(** C9, amended. An image string that starts with one of the prefixes
    "data:image/png;base64,", "data:image/jpeg;base64," or
    "data:image/jpg;base64," is sent to the classifier without that
    prefix: every call of the client carries exactly the rest of the
    string, and there is at least one call. A string that starts with none
    of the three (another image type, or no data URI) is sent as it is. *)
Theorem data_uri_prefix_stripped
    (classifier : nat -> string -> Outcome)
    (JSON_parse : string -> JsValue + string)
    (mime rest : string) :
  mime = "png" \/ mime = "jpeg" \/ mime = "jpg" ->
  let img := "data:image/" ++ mime ++ ";base64," ++ rest in
  cleanBase64 img = rest /\
  (exists n,
     callsOf (snd (analyzeFrame classifier JSON_parse img []))
       = repeat rest (S n)) /\
  (forall other,
     startsWith "data:image/png;base64," other = false ->
     startsWith "data:image/jpeg;base64," other = false ->
     startsWith "data:image/jpg;base64," other = false ->
     cleanBase64 other = other).
Proof.
  intros Hmime img.
  assert (Hclean : cleanBase64 img = rest).
  { subst img. rewrite cleanBase64_cases.
    destruct Hmime as [-> | [-> | ->]].
    - change ("data:image/" ++ "png" ++ ";base64," ++ rest)
        with ("data:image/png;base64," ++ rest).
      now rewrite dropPrefix_append.
    - change ("data:image/" ++ "jpeg" ++ ";base64," ++ rest)
        with ("data:image/jpeg;base64," ++ rest).
      rewrite dropPrefix_append. reflexivity.
    - change ("data:image/" ++ "jpg" ++ ";base64," ++ rest)
        with ("data:image/jpg;base64," ++ rest).
      rewrite dropPrefix_append. reflexivity. }
  split; [exact Hclean|]. split.
  - unfold analyzeFrame, analyzeFrameFuel. rewrite Hclean.
    destruct (whileLoop_spec classifier JSON_parse rest
                (Z.to_nat MAX_RETRIES) 0%Z [])
      as (outcome & log' & n & Hrun & Hcalls & _);
      [unfold MAX_RETRIES; lia | unfold MAX_RETRIES; lia |].
    exists n. rewrite Hrun. exact Hcalls.
  - intros other H1 H2 H3. rewrite cleanBase64_cases.
    unfold startsWith in H1, H2, H3.
    destruct (dropPrefix "data:image/png;base64," other); [discriminate|].
    destruct (dropPrefix "data:image/jpeg;base64," other); [discriminate|].
    destruct (dropPrefix "data:image/jpg;base64," other); [discriminate|].
    reflexivity.
Qed.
★ ★ ★ ★ ★ ★ ★
- [Problem statement]:
Copying word for word, give each line of the data above from the first one through the line containing "of the three", and nothing else.

- [Solution to this exercise]:
(** C9, amended. An image string that starts with one of the prefixes
    "data:image/png;base64,", "data:image/jpeg;base64," or
    "data:image/jpg;base64," is sent to the classifier without that
    prefix: every call of the client carries exactly the rest of the
    string, and there is at least one call. A string that starts with none
    of the three (another image type, or no data URI) is sent as it is. *)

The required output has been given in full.